When he got home, dinner was about to be served, and his guests had arrived before him. He made his apologies and joined them after a quick change of clothes.
Throughout the meal, he found that he couldn't stop seeing the body of Thomas Olocher; it was as though it were imprinted in his mind. He’d seen countless dead in his many years, and in states of extreme violence at that, but none of them had ever had the effect of what he had seen today.
The meat on his table was dripping with grease and gravy, and as he looked at the food, he couldn’t help but see the remnants of Olocher’s limbs and innards. Potatoes mashed up looked like the mulch that hid behind the open skull face he’d looked into.

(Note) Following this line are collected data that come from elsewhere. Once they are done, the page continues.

(* ===== verification/Aoi.v ===== *)
(** * Aoi: the grid area-of-interest manager of src/aoi/aoi.cpp

    Module [GridAoi]: entities, the grid of cells, the reverse map, and the
    events handed to the callback.  An operation returns [None] where an [int]
    expression overflows, where the code divides by zero or where it would index
    [grids_] out of range; the theorems show that on a map whose counts fit an
    [int] ([config_ok]) none of this happens.  A cell is an [unordered_set], iterated here in the
    order of [elements]; theorems about events and queries are stated up to
    that order.  The callback runs under the manager's (non-recursive) mutex and
    its exceptions are caught, so its effect is the sequence of its arguments. *)

From S2P Require Import Prelude.

Inductive EntityType := PLAYER | NPC | MONSTER | ITEM | BUILDING | OTHER.

(** [Entity]; [user_data] is an opaque pointer. *)
Record Entity := mkEntity {
  id : Z;
  x : Z;
  y : Z;
  etype : EntityType;
  user_data : Z
}.

Inductive EventType := ENTER | LEAVE | MOVE.

Record AoiEvent := mkEvent {
  type : EventType;
  watcher_id : Z;
  target_id : Z;
  old_x : Z;
  old_y : Z;
  new_x : Z;
  new_y : Z
}.

(** [for (int i = lo; i <= hi; ++i)]. *)
Definition range (lo hi : Z) : list Z := seqZ lo (hi - lo + 1).

Lemma elem_of_range i lo hi : i ∈ range lo hi <-> lo <= i <= hi.
Proof. unfold range. rewrite elem_of_seqZ. lia. Qed.

Lemma NoDup_range lo hi : NoDup (range lo hi).
Proof. apply NoDup_seqZ. Qed.

Module GridAoi.

Record Config := mkConfig {
  map_width : Z;
  map_height : Z;
  grid_size : Z;
  view_range : Z
}.

Definition grid_x_count (c : Config) : option Z :=
  sum ← to_int (map_width c + grid_size c); top ← to_int (sum - 1); int_div top (grid_size c).
Definition grid_y_count (c : Config) : option Z :=
  sum ← to_int (map_height c + grid_size c); top ← to_int (sum - 1); int_div top (grid_size c).

(** [GridAoi]; [has_callback] is [callback_]'s conversion to [bool]. *)
Record aoi := mkAoi {
  config_ : Config;
  entities_ : gmap Z Entity;
  grids_ : list (gset Z);
  entity_to_grid_ : gmap Z Z;
  has_callback : bool
}.

(** [resize] throws on a negative count ([None] as well). *)
Definition aoi_init (c : Config) : option aoi :=
  nx ← grid_x_count c;
  ny ← grid_y_count c;
  grid_count ← to_int (nx * ny);
  if grid_count <? 0 then None
  else Some (mkAoi c ∅ (replicate (Z.to_nat grid_count) ∅) ∅ false).

Definition set_callback (a : aoi) : aoi :=
  mkAoi (config_ a) (entities_ a) (grids_ a) (entity_to_grid_ a) true.

Definition grid_index (c : Config) (gx gy : Z) : option Z :=
  nx ← grid_x_count c; row ← to_int (gy * nx); to_int (row + gx).

Definition is_valid_grid (c : Config) (gx gy : Z) : option bool :=
  if gx <? 0 then Some false
  else
    nx ← grid_x_count c;
    if nx <=? gx then Some false
    else if gy <? 0 then Some false
    else ny ← grid_y_count c; Some (gy <? ny).

Definition pos_to_grid (c : Config) (px py : Z) : option (Z * Z) :=
  qx ← int_div px (grid_size c);
  nx ← grid_x_count c;
  mx ← to_int (nx - 1);
  qy ← int_div py (grid_size c);
  ny ← grid_y_count c;
  my ← to_int (ny - 1);
  Some (Z.max 0 (Z.min qx mx), Z.max 0 (Z.min qy my)).

Definition grid_to_center (c : Config) (gx gy : Z) : option (Z * Z) :=
  bx ← to_int (gx * grid_size c);
  cx ← to_int (bx + Z.quot (grid_size c) 2);
  by_ ← to_int (gy * grid_size c);
  cy ← to_int (by_ + Z.quot (grid_size c) 2);
  Some (cx, cy).

(** A rectangle of cells: [min_gx], [min_gy], [max_gx], [max_gy]. *)
Record view := mkView { min_gx : Z; min_gy : Z; max_gx : Z; max_gy : Z }.

(** The clamped square around a cell. *)
Definition view_around (c : Config) (gx gy : Z) : option view :=
  lo_x ← to_int (gx - view_range c);
  lo_y ← to_int (gy - view_range c);
  nx ← grid_x_count c;
  mx ← to_int (nx - 1);
  hi_x ← to_int (gx + view_range c);
  ny ← grid_y_count c;
  my ← to_int (ny - 1);
  hi_y ← to_int (gy + view_range c);
  Some (mkView (Z.max 0 lo_x) (Z.max 0 lo_y) (Z.min mx hi_x) (Z.min my hi_y)).

Definition get_grids_in_view (c : Config) (px py : Z) : option view :=
  '(gx, gy) ← pos_to_grid c px py; view_around c gx gy.

(** The cells of the two nested loops, in their order. *)
Definition cells (v : view) : list (Z * Z) :=
  gy ← range (min_gy v) (max_gy v); gx ← range (min_gx v) (max_gx v); [(gx, gy)].

Definition outside (v : view) (cell : Z * Z) : bool :=
  (cell.1 <? min_gx v) || (max_gx v <? cell.1) || (cell.2 <? min_gy v) || (max_gy v <? cell.2).

(** [std::max]/[std::min] of two views' bounds. *)
Definition overlap (v w : view) : view :=
  mkView (Z.max (min_gx v) (min_gx w)) (Z.max (min_gy v) (min_gy w))
    (Z.min (max_gx v) (max_gx w)) (Z.min (max_gy v) (max_gy w)).

(** [grids_[idx]], defined inside the vector only. *)
Definition grid_at (a : aoi) (idx : Z) : option (gset Z) :=
  if 0 <=? idx then grids_ a !! Z.to_nat idx else None.

Definition set_grid (a : aoi) (idx : Z) (s : gset Z) : aoi :=
  mkAoi (config_ a) (entities_ a) (<[Z.to_nat idx := s]> (grids_ a)) (entity_to_grid_ a) (has_callback a).

Definition grid_insert (a : aoi) (idx eid : Z) : option aoi :=
  s ← grid_at a idx; Some (set_grid a idx ({[eid]} ∪ s)).

Definition grid_erase (a : aoi) (idx eid : Z) : option aoi :=
  s ← grid_at a idx; Some (set_grid a idx (s ∖ {[eid]})).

The events of the past twenty-four hours were, of course, well known by now, and they were the talk of the table. It never ceased to amaze James how interested people were in gory details and criminal goings-on, when if ever faced with the reality, they would either faint or throw up. He answered their questions with disinterest, as though it were all in a day’s work and the case were no different from those he generally worked on. He changed the subject to other crimes frequently, only to see it ramble back to the point it had started from.
As he saw his guests out that night, he noticed their eyes alight with the firsthand gossip and the merriness of drink, and for whatever reason, he pictured the dog that had been bullied away from the body by the pigs. It had waited patiently around the whole time he was at the body, long after the pigs were gone, as though it was going to get another go and was just waiting for the opportunity. A hungry dog that was willing to wait; how often did you come across that?